En nuestro empeño por comprobar si una Inteligencia Artificial (IA) es capaz de superar las capacidades mentales humanas, de reinventarse y mejorarse a sí misma, de alcanzar en definitiva el nivel de la singularidad, hemos establecido ya las dimensiones y los requisitos físicos (el hardware) que debería tener un ordenador de capacidad equivalente a la del cerebro humano.
Además de pensar como un humano, este cerebro sintético debería estar diseñado para aprender por sí solo, para adquirir consciencia de sus actos y para sentirse responsable de sus decisiones.
El aprendizaje
Si pretendiera competir con un ordenador jugando al ajedrez, seguramente tendría todas las de perder.

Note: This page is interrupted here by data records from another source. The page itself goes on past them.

Lemma execute_log name args v note safe attempt st r st' :
  execute name args v note safe attempt st = (r, st') →
  ∃ new res rest, grows st st' new ∧ acts new = EInvoke name args res :: rest ∧
    Forall (λ e, is_invoke e = false) rest ∧ answers name args true r.
Proof.
  unfold execute. cbv zeta.
  destruct (invoke registry name args _) as [res w] eqn:Ei.
  match goal with |- context [on_event "tool_result" ?p _] => generalize p end. intros payload.
  pose (ran := [EEvent (u "tool_start") [(u "tool", PyStr name); (u "arguments", PyDict safe)];
                EInvoke name args res; EEvent (u "tool_result") payload]).
  destruct attempt as [a|].
  2: { intros [= <- <-].
       exists ran, res, [].
       log_step. split; [done|]. split; [constructor|]. intros inv [= <-]. by apply invocation_answers. }
  destruct (ls_operations _) as [ops|] eqn:Eo; cbn in Eo.
  2: { intros [= <- <-].
       exists ran, res, [].
       log_step. split; [done|]. split; [constructor|]. intros inv [= <-]. by apply invocation_answers. }
  destruct (json_dumps _ _) as [text|e] eqn:Ej.
  2: { intros [= <- <-].
       exists ran, res, [].
       log_step. split; [done|]. split; [constructor|]. by intros inv [=]. }
  destruct (finish _ _ _ _ _ _ _ _) as [[closed|e] w'] eqn:Ef.
  2: { intros [= <- <-].
       exists ran, res, [].
       split; [unfold grows, recording; cbn; rewrite <- ?app_assoc, Eo; done|].
       split; [done|]. split; [constructor|]. by intros inv [=]. }
  destruct closed; intros [= <- <-].
  - exists (ran ++ [EFinish a true]), res, [EFinish a true].
    log_step. split; [done|]. split; [by repeat constructor|]. intros inv [= <-]. by apply invocation_answers.
  - exists (ran ++ [EFinish a false;
              EEvent (u "operation_finish_failed") [(u "tool", PyStr name); (u "attempt", PyStr a)]]), res, [EFinish a false].
    log_step. split; [done|]. split; [by repeat constructor|]. intros inv [= <-]. by apply invocation_answers.
Qed.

La máquina es más rápida y segura que mi mente, pero, aun reconociendo esta inferioridad, yo tengo una ventaja sobre ella: puedo mejorar mediante el aprendizaje y el entrenamiento.
Para equiparar al ordenador con la mente humana tenemos que ser capaces de enseñarle a aprender.
Cuando en su momento hablábamos de los sistemas expertos, hicimos un pequeño ejercicio en el que dotábamos de conocimientos a un ordenador mediante la codificación de reglas. Este procedimiento suponía la implicación de expertos en la disciplina que se quería transferir y requería además de una supervisión humana durante el proceso de aprendizaje.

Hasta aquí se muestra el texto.